- [TASK GOAL]: Which lines come from the start of the records through the line that holds "Definition MaxInt (a"? Write them out word for word.

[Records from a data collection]
------------------------------------------------

(* ===== verification/SafeMath.v ===== *)
(** * Checked integer arithmetic

    - src/libs/math/math.go and src/libs/math/safemath.go;
    - the [safe*] functions at the end of src/types/validator_set.go.

    Every [int64] and [int32] operation of the source is written with its
    wrap-around, so that a missed overflow would be visible. *)

From Stdlib Require Import ZArith Lia.
From stdpp Require Import prelude.
From S2P Require Import Prelude.

Local Open Scope Z_scope.
Local Open Scope go_scope.

(** ** src/libs/math *)

Definition MaxInt64 (a b : Z) : Z := if b <? a then a else b.
Definition MaxInt (a b : Z) : Z := if b <? a then a else b.
Definition MinInt64 (a b : Z) : Z := if a <? b then a else b.
Definition MinInt (a b : Z) : Z := if a <? b then a else b.

(** A panic is [Panic]. *)
Definition SafeAddInt32 {E} (a b : Z) : outcome E Z :=
  if (0 <? b) && (wrap32 (int32_max - b) <? a) then Panic
  else if (b <? 0) && (a <? wrap32 (int32_min - b)) then Panic
  else Ok (wrap32 (a + b)).

Definition SafeSubInt32 {E} (a b : Z) : outcome E Z :=
  if (0 <? b) && (a <? wrap32 (int32_min + b)) then Panic
  else if (b <? 0) && (wrap32 (int32_max + b) <? a) then Panic
  else Ok (wrap32 (a - b)).

Definition SafeConvertInt32 {E} (a : Z) : outcome E Z :=
  if int32_max <? a then Panic else if a <? int32_min then Panic else Ok (wrap32 a).

Inductive math_error := ErrOverflowUint8 | ErrOverflowInt8.

Definition SafeConvertUint8 (a : Z) : outcome math_error Z :=
  if 255 <? a then Err ErrOverflowUint8 else if a <? 0 then Err ErrOverflowUint8 else Ok a.

Definition SafeConvertInt8 (a : Z) : outcome math_error Z :=
  if 127 <? a then Err ErrOverflowInt8 else if a <? -128 then Err ErrOverflowInt8 else Ok a.

(** A fraction of two [uint64]. *)
Record Fraction := mkFraction { Numerator : Z; Denominator : Z }.

(** ** src/types/validator_set.go *)

(** The value and the overflow flag. *)
Definition safeAdd (a b : Z) : Z * bool :=
  if (0 <? b) && (int64_max -i64 b <? a) then (-1, true)
  else if (b <? 0) && (a <? int64_min -i64 b) then (-1, true)
  else (a +i64 b, false).

Definition safeSub (a b : Z) : Z * bool :=
  if (0 <? b) && (a <? int64_min +i64 b) then (-1, true)
  else if (b <? 0) && (int64_max +i64 b <? a) then (-1, true)
  else (a -i64 b, false).

Definition safeAddClip (a b : Z) : Z :=
  let '(c, overflow) := safeAdd a b in
  if overflow then if b <? 0 then int64_min else int64_max else c.

Definition safeSubClip (a b : Z) : Z :=
  let '(c, overflow) := safeSub a b in
  if overflow then if 0 <? b then int64_min else int64_max else c.

(** The quotient is only reached with a non-zero divisor. *)
Definition safeMul (a b : Z) : Z * bool :=
  if (a =? 0) || (b =? 0) then (0, false)
  else
    let absOfB := if b <? 0 then wrap64 (- b) else b in
    let absOfA := if a <? 0 then wrap64 (- a) else a in
    if int64_max /i64 absOfB <? absOfA then (0, true) else (a *i64 b, false).

(** ** Lemmas *)

Definition clip (x : Z) : Z := Z.max int64_min (Z.min int64_max x).

Lemma safeAddClip_clip a b : int64 a -> int64 b -> safeAddClip a b = clip (a + b).
Proof.
  intros Ha Hb. unfold safeAddClip, safeAdd, clip. unfold_ints.
  zcase; wrapped; rewrite ?Z.mod_small in * by lia; zcase; try lia.
Qed.

Lemma safeSubClip_clip a b : int64 a -> int64 b -> safeSubClip a b = clip (a - b).
Proof.
  intros Ha Hb. unfold safeSubClip, safeSub, clip. unfold_ints.
  zcase; wrapped; rewrite ?Z.mod_small in * by lia; zcase; try lia.
Qed.

Lemma clip_id x : int64 x -> clip x = x.
Proof. unfold clip. unfold_ints. lia. Qed.

Lemma safeAddClip_exact a b : int64 a -> int64 b -> int64 (a + b) -> safeAddClip a b = a + b.
Proof. intros. rewrite safeAddClip_clip by done. by apply clip_id. Qed.

Lemma safeSubClip_exact a b : int64 a -> int64 b -> int64 (a - b) -> safeSubClip a b = a - b.
Proof. intros. rewrite safeSubClip_clip by done. by apply clip_id. Qed.

Lemma safeAddClip_range a b : int64 a -> int64 b -> int64 (safeAddClip a b).
Proof. intros. rewrite safeAddClip_clip by done. unfold clip. unfold_ints. lia. Qed.

Lemma safeSubClip_range a b : int64 a -> int64 b -> int64 (safeSubClip a b).
Proof. intros. rewrite safeSubClip_clip by done. unfold clip. unfold_ints. lia. Qed.

#[export] Hint Resolve safeAddClip_range safeSubClip_range : go.

Lemma div_lt_mul m a b : 0 < b -> m / b < a <-> m < a * b.
Proof.
  intros Hb. split; intros H.
  - destruct (Z_lt_le_dec m (a * b)) as [|Hc]; [done|].
    assert (a <= m / b) by (apply Z.div_le_lower_bound; lia). lia.
  - apply Z.div_lt_upper_bound; lia.
Qed.

Lemma safeMul_exact a b :
  int64 a -> int64 b -> a <> int64_min -> b <> int64_min ->
  safeMul a b = if Z.abs (a * b) <=? int64_max then (a * b, false) else (0, true).
Proof.
  intros Ha Hb Na Nb. unfold safeMul.
  destruct (Z.eqb_spec a 0) as [->|Ha0]; [reflexivity|].
  destruct (Z.eqb_spec b 0) as [->|Hb0]; [rewrite Z.mul_0_r; reflexivity|]. cbn [orb].
  assert ((if b <? 0 then wrap64 (- b) else b) = Z.abs b) as ->
    by (zcase; wrapped; unfold_ints; lia).
  assert ((if a <? 0 then wrap64 (- a) else a) = Z.abs a) as ->
    by (zcase; wrapped; unfold_ints; lia).
  rewrite Z.quot_div_nonneg by (unfold_ints; lia).
  rewrite wrap64_id.
  2:{ assert (0 <= int64_max / Z.abs b <= int64_max).
      { split; [apply Z.div_pos; unfold_ints; lia|].
        apply Z.div_le_upper_bound; unfold_ints; nia. }
      unfold_ints. lia. }
  rewrite Z.abs_mul. zcase.
  - apply div_lt_mul in H; [|lia]. lia.
  - done.
  - rewrite wrap64_id; [done|]. assert (Hm := Z.abs_mul a b). unfold_ints. lia.
  - assert (int64_max / Z.abs b < Z.abs a) by (apply div_lt_mul; lia). lia.
Qed.

(** ** Properties *)

(** The clipped sums and differences are the exact ones brought into the
    range of [int64]; [safeMul] returns the exact product when it fits and
    flags an overflow otherwise, for every pair of arguments but the smallest
    [int64]; for that one an overflowing product is returned unflagged. *)
Theorem safe_arithmetic a b :
  int64 a -> int64 b ->
  safeAddClip a b = clip (a + b) /\ safeSubClip a b = clip (a - b) /\
  (a <> int64_min -> b <> int64_min ->
   safeMul a b = if Z.abs (a * b) <=? int64_max then (a * b, false) else (0, true)) /\
  safeMul int64_min 2 = (0, false).
Proof.
  intros. split_and!; auto using safeAddClip_clip, safeSubClip_clip, safeMul_exact.
Qed.

Lemma safe_arithmetic_witness : safeMul 3037000500 3037000500 = (0, true).
Proof.
  rewrite (proj1 (proj2 (proj2 (safe_arithmetic 3037000500 3037000500
    ltac:(unfold_ints; lia) ltac:(unfold_ints; lia)))) ltac:(discriminate) ltac:(discriminate)).
  reflexivity.
Defined.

------------------------------------------------

- [TASK OUTPUT]:
(* ===== verification/SafeMath.v ===== *)
(** * Checked integer arithmetic

    - src/libs/math/math.go and src/libs/math/safemath.go;
    - the [safe*] functions at the end of src/types/validator_set.go.

    Every [int64] and [int32] operation of the source is written with its
    wrap-around, so that a missed overflow would be visible. *)

From Stdlib Require Import ZArith Lia.
From stdpp Require Import prelude.
From S2P Require Import Prelude.

Local Open Scope Z_scope.
Local Open Scope go_scope.

(** ** src/libs/math *)

Definition MaxInt64 (a b : Z) : Z := if b <? a then a else b.
Definition MaxInt (a b : Z) : Z := if b <? a then a else b.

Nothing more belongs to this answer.